” La paix n’est pas un vain mot, mais un comportement” disait l’ex président ivoirien, Houphouët-Boigny. 
Cette affirmation doit être considérablement une épine dorsale dans le vivre ensemble, une véritable acceptation basée sur le pardon, l’Union et la solidarité serait le socle d’une union entre les ethnies qui composent nôtre chère nation la Guinée. 
Pour y arriver, il est impératif que les coordinations des 4 régions naturelles prennent leurs bâtons de pèlerin afin de permettre à ce beau pays à sortir de ce gouffre lamentable .  Ils sont d’offices appelés à jouer une véritable partition dans ce processus qui perdurent au bercail. 
Pour qu’une véritable paix règne en Guinée il faut passer par  les voies et moyens pour relativement inculquer dans la tête du Guinéen l’importance du vivre ensemble. Car, des paisibles citoyens qui, de décennies en décennies vivre-ensemble dans une totale solidarité, se divisent soudainement par une tendance offusquée à connotation politique . 
Guinéennes et Guinéens  pérennisons la paix, consolidons l’unité nationale. 
La Guerre ne profite à personne.

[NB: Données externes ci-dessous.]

(* ===== verification/SetupRepo.v ===== *)
(** * The tables of the setup wizard

    The singleton row of settings and the storage configurations
    ([internal/db/models/storage_config.go]) with the statements of
    [internal/db/repositories/oidc_config_repository.go] on the registry's own
    connection and of [storage_config_repository.go].  The OIDC configurations lie
    in the identity module.  Audit columns are left out. *)

From S2P Require Import Prelude GoStrings TfMirrorRepo Tables.

#[local] Open Scope Z_scope.

(** ** Rows *)

Record SystemSettings := {
  StorageConfigured : bool;
  StorageConfiguredAt : option Z;
  StorageConfiguredBy : option uuid;
  SetupCompleted : bool;
  SetupTokenHash : option string;
  OIDCConfigured : bool;
  PendingAdminEmail : option string;
  ScanningConfigured : bool;
  ScanningConfiguredAt : option Z;
  ScanningConfig : option string;
  AuthMethod : string;
  LDAPConfigured : bool;
  LDAPConfiguredAt : option Z;
  LDAPConfig : option string;
  NotificationsConfigured : bool;
  NotificationsConfiguredAt : option Z;
  NotificationsConfig : option string;
  AuditRetentionDays : Z;
}.

(** Prefixed: the code's input and response types share the field names. *)
Record StorageConfig := {
  sc_ID : uuid;
  sc_BackendType : string;
  sc_IsActive : bool;
  sc_LocalBasePath : option string;
  sc_LocalServeDirectly : option bool;
  sc_AzureAccountName : option string;
  sc_AzureAccountKeyEncrypted : option string;
  sc_AzureContainerName : option string;
  sc_AzureCDNURL : option string;
  sc_S3Endpoint : option string;
  sc_S3Region : option string;
  sc_S3Bucket : option string;
  sc_S3AuthMethod : option string;
  sc_S3AccessKeyIDEncrypted : option string;
  sc_S3SecretAccessKeyEncrypted : option string;
  sc_S3RoleARN : option string;
  sc_S3RoleSessionName : option string;
  sc_S3ExternalID : option string;
  sc_S3WebIdentityTokenFile : option string;
  sc_GCSBucket : option string;
  sc_GCSProjectID : option string;
  sc_GCSAuthMethod : option string;
  sc_GCSCredentialsFile : option string;
  sc_GCSCredentialsJSONEncrypted : option string;
  sc_GCSEndpoint : option string;
}.

(** The settings row is there from the first migration on; the code allows for its
    absence. *)
Record sudb := SUDB {
  system_settings : option SystemSettings;
  storage_config : list StorageConfig;
  sunext : uuid;
}.

#[export] Instance sudb_serial : Serial sudb := {|
  next_id := sunext;
  used_id t := SUDB (system_settings t) (storage_config t) (S (sunext t)) |}.

Definition on_settings (f : SystemSettings -> SystemSettings) (t : sudb) : sudb :=
  SUDB (f <$> system_settings t) (storage_config t) (sunext t).
Definition on_storage (f : list StorageConfig -> list StorageConfig) (t : sudb) : sudb :=
  SUDB (system_settings t) (f (storage_config t)) (sunext t).

(** ** What the updates set *)

Definition mark_completed (s : SystemSettings) : SystemSettings := {|
  StorageConfigured := StorageConfigured s; StorageConfiguredAt := StorageConfiguredAt s;
  StorageConfiguredBy := StorageConfiguredBy s; SetupCompleted := true; SetupTokenHash := None;
  OIDCConfigured := OIDCConfigured s; PendingAdminEmail := PendingAdminEmail s;
  ScanningConfigured := ScanningConfigured s; ScanningConfiguredAt := ScanningConfiguredAt s;
  ScanningConfig := ScanningConfig s; AuthMethod := AuthMethod s;
  LDAPConfigured := LDAPConfigured s; LDAPConfiguredAt := LDAPConfiguredAt s;
  LDAPConfig := LDAPConfig s; NotificationsConfigured := NotificationsConfigured s;
  NotificationsConfiguredAt := NotificationsConfiguredAt s;
  NotificationsConfig := NotificationsConfig s; AuditRetentionDays := AuditRetentionDays s |}.

Definition with_token_hash (hash : string) (s : SystemSettings) : SystemSettings := {|
  StorageConfigured := StorageConfigured s; StorageConfiguredAt := StorageConfiguredAt s;
  StorageConfiguredBy := StorageConfiguredBy s; SetupCompleted := SetupCompleted s;
  SetupTokenHash := Some hash; OIDCConfigured := OIDCConfigured s;
  PendingAdminEmail := PendingAdminEmail s; ScanningConfigured := ScanningConfigured s;
  ScanningConfiguredAt := ScanningConfiguredAt s; ScanningConfig := ScanningConfig s;
  AuthMethod := AuthMethod s; LDAPConfigured := LDAPConfigured s;
  LDAPConfiguredAt := LDAPConfiguredAt s; LDAPConfig := LDAPConfig s;
  NotificationsConfigured := NotificationsConfigured s;
  NotificationsConfiguredAt := NotificationsConfiguredAt s;
  NotificationsConfig := NotificationsConfig s; AuditRetentionDays := AuditRetentionDays s |}.

Definition mark_oidc (s : SystemSettings) : SystemSettings := {|
  StorageConfigured := StorageConfigured s; StorageConfiguredAt := StorageConfiguredAt s;
  StorageConfiguredBy := StorageConfiguredBy s; SetupCompleted := SetupCompleted s;
  SetupTokenHash := SetupTokenHash s; OIDCConfigured := true;
  PendingAdminEmail := PendingAdminEmail s; ScanningConfigured := ScanningConfigured s;
  ScanningConfiguredAt := ScanningConfiguredAt s; ScanningConfig := ScanningConfig s;
  AuthMethod := AuthMethod s; LDAPConfigured := LDAPConfigured s;
  LDAPConfiguredAt := LDAPConfiguredAt s; LDAPConfig := LDAPConfig s;
  NotificationsConfigured := NotificationsConfigured s;
  NotificationsConfiguredAt := NotificationsConfiguredAt s;
  NotificationsConfig := NotificationsConfig s; AuditRetentionDays := AuditRetentionDays s |}.

Definition with_admin_email (email : option string) (s : SystemSettings) : SystemSettings := {|
  StorageConfigured := StorageConfigured s; StorageConfiguredAt := StorageConfiguredAt s;
  StorageConfiguredBy := StorageConfiguredBy s; SetupCompleted := SetupCompleted s;
  SetupTokenHash := SetupTokenHash s; OIDCConfigured := OIDCConfigured s;
  PendingAdminEmail := email; ScanningConfigured := ScanningConfigured s;
  ScanningConfiguredAt := ScanningConfiguredAt s; ScanningConfig := ScanningConfig s;
  AuthMethod := AuthMethod s; LDAPConfigured := LDAPConfigured s;
  LDAPConfiguredAt := LDAPConfiguredAt s; LDAPConfig := LDAPConfig s;
  NotificationsConfigured := NotificationsConfigured s;
  NotificationsConfiguredAt := NotificationsConfiguredAt s;
  NotificationsConfig := NotificationsConfig s; AuditRetentionDays := AuditRetentionDays s |}.

Definition with_scanning (now : Z) (config : string) (s : SystemSettings) : SystemSettings := {|
  StorageConfigured := StorageConfigured s; StorageConfiguredAt := StorageConfiguredAt s;
  StorageConfiguredBy := StorageConfiguredBy s; SetupCompleted := SetupCompleted s;
  SetupTokenHash := SetupTokenHash s; OIDCConfigured := OIDCConfigured s;
  PendingAdminEmail := PendingAdminEmail s; ScanningConfigured := true;
  ScanningConfiguredAt := Some now; ScanningConfig := Some config; AuthMethod := AuthMethod s;
  LDAPConfigured := LDAPConfigured s; LDAPConfiguredAt := LDAPConfiguredAt s;
  LDAPConfig := LDAPConfig s; NotificationsConfigured := NotificationsConfigured s;
  NotificationsConfiguredAt := NotificationsConfiguredAt s;
  NotificationsConfig := NotificationsConfig s; AuditRetentionDays := AuditRetentionDays s |}.

Definition with_notifications (now : Z) (config : string) (s : SystemSettings) : SystemSettings := {|
  StorageConfigured := StorageConfigured s; StorageConfiguredAt := StorageConfiguredAt s;
  StorageConfiguredBy := StorageConfiguredBy s; SetupCompleted := SetupCompleted s;
  SetupTokenHash := SetupTokenHash s; OIDCConfigured := OIDCConfigured s;
  PendingAdminEmail := PendingAdminEmail s; ScanningConfigured := ScanningConfigured s;
  ScanningConfiguredAt := ScanningConfiguredAt s; ScanningConfig := ScanningConfig s;
  AuthMethod := AuthMethod s; LDAPConfigured := LDAPConfigured s;
  LDAPConfiguredAt := LDAPConfiguredAt s; LDAPConfig := LDAPConfig s;
  NotificationsConfigured := true; NotificationsConfiguredAt := Some now;
  NotificationsConfig := Some config; AuditRetentionDays := AuditRetentionDays s |}.

Definition with_ldap (now : Z) (config : string) (s : SystemSettings) : SystemSettings := {|
  StorageConfigured := StorageConfigured s; StorageConfiguredAt := StorageConfiguredAt s;
  StorageConfiguredBy := StorageConfiguredBy s; SetupCompleted := SetupCompleted s;
  SetupTokenHash := SetupTokenHash s; OIDCConfigured := OIDCConfigured s;
  PendingAdminEmail := PendingAdminEmail s; ScanningConfigured := ScanningConfigured s;
  ScanningConfiguredAt := ScanningConfiguredAt s; ScanningConfig := ScanningConfig s;
  AuthMethod := "ldap"; LDAPConfigured := true; LDAPConfiguredAt := Some now;
  LDAPConfig := Some config; NotificationsConfigured := NotificationsConfigured s;
  NotificationsConfiguredAt := NotificationsConfiguredAt s;
  NotificationsConfig := NotificationsConfig s; AuditRetentionDays := AuditRetentionDays s |}.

Elle (la Guerre) ne connaît ni riche, ni pauvre, elle consiste tout simplement à procréer de vives tensions basées sur une tuerie sans cesse, hélas ! 

Pour expliciter que le combat de nos hommes politiques consiste à diviser le peuple pour régner et qu’une prise de conscience est utile dans ce sens, écoutons l’assertion de Jean Paul Sartre: << Quand les riches se font la guerre, ce sont les pauvres qui meurent.>>
Évidemment, la politique Africaine et singulièrement celle de la Guinée n’aspire pas la vocation du peuple . Eux ( nos hommes politiques) avec des intentions peu orthodoxes, usent de l’analphabétisme des citoyens pour jouer leurs remparts qui consistent à dédaigner le peuple .
Alors, la classe sociale Guinéenne ( Société civile, syndicats etc…) doit prendre des mesures qui consistent  au civisme, véritable moyen d’unifier la population, chose qui pourrait être une solution adéquate envers le peuple qui, permettrait aux politiques d’abdiquer à leurs combats nocifs …. 
Car dit-on, les conséquences issues des intentions dilatoires préméditées par nos politiques est, certes loin d’un sacerdoce .
Il dénote une issue très déplore causée par de tueries entre manifestants et forces de sécurité. Le cas de Bambéto, Hamdallaye, Cosa, Cimenterie, j’en passe, est une illustration parfaite.  

Guinéennes et Guinéens, cette nation nous appartient, soyons solidaires, unissons-nous les uns des autres pour  battre une nation prospère, pacifique, sereine. Une nation dans laquelle l’équité, la transparence, le respect mutuel et le partage égal des ressources naturelles et sous naturelles pour le bien être de toutes ses filles et de tous ses fils, est ce dont que nous cherchons pour notre  patrimoine commun…

Laissons la politique pour éviter à ce que, une goutte de sang se déverse chez nous. Pardons-nous les uns des autres,  suite aux incidents malheureux qui ont coûte la vie à nos compatriotes sur les différents champs de bataille à-travers le pays…
Qu’Allah le tout puissant sauve nôtre nation, qu’il uni les Guinéens et  nous éloigne le contentieux. 
 

Eugène Capi Balamou, Citoyens Guinéens.